Year of Graduation: 
2002
Profile photo of smiling woman in blue

"I love taking inklings of ideas that resonate, rolling up my sleeves, and trying to figure out how to make it happen."

 

In the spring of 2020, a colleague invited Diana Zhang ’02 to co-found a nonprofit that he hoped would reinvent the donor paradigm. She didn’t hesitate. “Me being me, it was a hell-yeah type of moment,” she says with a laugh. “I love taking inklings of ideas that resonate, rolling up my sleeves, and trying to figure out how to make it happen.” Within seven weeks, they had pulled together their founding volunteers and kicked off the first version of their proof of concept.

What they came up with is NeighborShare, an online-giving platform where donors can “direct help to the people who need it the most, when they need it,” Zhang says. To do that, they partnered with on-the-ground experts who know their communities best. These “community heroes”— including case managers, social workers and teachers in 26 states — identify people with pivotal needs of $400 or less to share their stories on NeighborShare’s website.
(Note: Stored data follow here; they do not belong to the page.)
(** * Growbox actuator arbitration: manual locks, control tick, pump runs

    A shallow embedding of the actuator core of the growbox backend:
    [shared_state.py] (the two shared dictionaries), [tasmota.py] (the relay
    command), [llm.py] ([_run_pump], [decide_actuators]) and [main.py]
    ([_auto_release], [toggle_device], [water_pump]).

    The shared dictionaries are finite maps inside one [world] record that
    every handler threads through a state-and-exception monad.  Daemon
    threads are entries of a thread table; a thread advances from one
    blocking call to the next when the scheduler picks it ([thread_step]).
    Handler bodies between two blocking calls are taken as atomic. *)

From Stdlib Require Import ZArith String Ascii.
From stdpp Require Import base option list gmap strings.

Local Open Scope string_scope.
Local Open Scope list_scope.
Local Open Scope Z_scope.

(** ** Python strings: [str.lower], [str.capitalize], truthiness *)

Module PyStr.

Definition lower_ascii (c : ascii) : ascii :=
  let n := N_of_ascii c in
  if ((65 <=? n) && (n <=? 90))%N then ascii_of_N (n + 32) else c.

Definition upper_ascii (c : ascii) : ascii :=
  let n := N_of_ascii c in
  if ((97 <=? n) && (n <=? 122))%N then ascii_of_N (n - 32) else c.

Fixpoint lower (s : string) : string :=
  match s with
  | EmptyString => EmptyString
  | String c r => String (lower_ascii c) (lower r)
  end.

(** [s.capitalize()]: first character upper-cased, the rest lower-cased. *)
Definition capitalize (s : string) : string :=
  match s with
  | EmptyString => EmptyString
  | String c r => String (upper_ascii c) (lower r)
  end.

(** [bool(s)] for a string: the empty string is false. *)
Definition truthy (s : string) : bool :=
  match s with EmptyString => false | String _ _ => true end.

End PyStr.

(** ** Data *)

(** A JSON scalar as the oracle may put it under a key of its answer.  The
    prompt asks for the strings "on" and "off"; nothing checks that. *)
Inductive value : Type :=
  | VNull
  | VBool (b : bool)
  | VInt (n : Z)
  | VStr (s : string).

#[global] Instance value_eq_dec : EqDecision value.
Proof. solve_decision. Defined.

(** Python's [v == "lit"] for a JSON scalar [v] and a string literal. *)
Definition eq_str (v : value) (lit : string) : bool :=
  match v with
  | VStr s => bool_decide (s = lit)
  | _ => false
  end.

(** [last_decision.get(k) != "lit"]: a missing key yields [None], which differs
    from every string. *)
Definition get_ne_str (m : gmap string value) (k lit : string) : bool :=
  match m !! k with
  | Some v => negb (eq_str v lit)
  | None => true
  end.

(** The second component of a lock: [float("inf")] or a finite clock reading
    (seconds, as [time.time()] counts them). *)
Inductive expiry : Type :=
  | Never
  | At (t : Z).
There, potential donors can search by geographic location and by type of need — bills, groceries, child care, medical, transport, etc. — and offer direct help, one to one. “We built a needs aggregation engine in this rich, individualized way that allows donors to choose the segment that resonates the most with them,” Zhang says. “How a person defines their community and what matters most to them is unique.”

Zhang likes tackling those intractable problems, she says, tracing the origins of that critical thinking to her time around the Harkness table. “This concept was compelling to me,” she says. “It felt so common sense and needed.” To date, NeighborShare, working in collaboration with over 60 local and national nonprofit direct-service organizations, has helped over 4,300 people overcome “micro-moments” of need that would have otherwise gone unmet.

This spring, Zhang was selected to participate in the 2022 Presidential Leadership Scholars program (PLS), a collaboration among four U.S. presidential foundations that brings together a national cohort of around 60 midcareer leaders each year. They meet monthly during the program to focus on leadership principles such as strategic partnerships, vision and communication, and decision making. Zhang says the program has helped her expand beyond her “financial services bubble.” She went on sabbatical from a senior executive position at investment management firm Bridgewater Associates to be NeighborShare’s founding CEO.

Similar to her experience at the Harkness table, PLS has allowed for meaningful dialogue with a diverse set of perspectives — career military professionals, the head of a state Medicaid program and a professor who studies racial discrimination, among others. “Imagine this group talking about something as polarizing as Roe v. Wade, but in a collaborative way that engages each other toward social change,” Zhang says. “The program is here to help us become leaders at this next level. How can we develop a more collaborative approach to tackle the nubbiest problems this country faces?”

Going forward, Zhang will focus on helping expand NeighborShare’s targeted, hyperlocal impact to a sustain- able national scale, but as a volunteer and board member. And while she finds gratification in NeighborShare’s work, she knows there’s always more to do. “I go to bed every night feeling good that we’ve helped some folks,” she says, “and then I also feel this intense pressure and urgency of, OK, how do we help more?”

Editor's note: This feature first appeared in the summer 2022 issue of The Exeter Bulletin.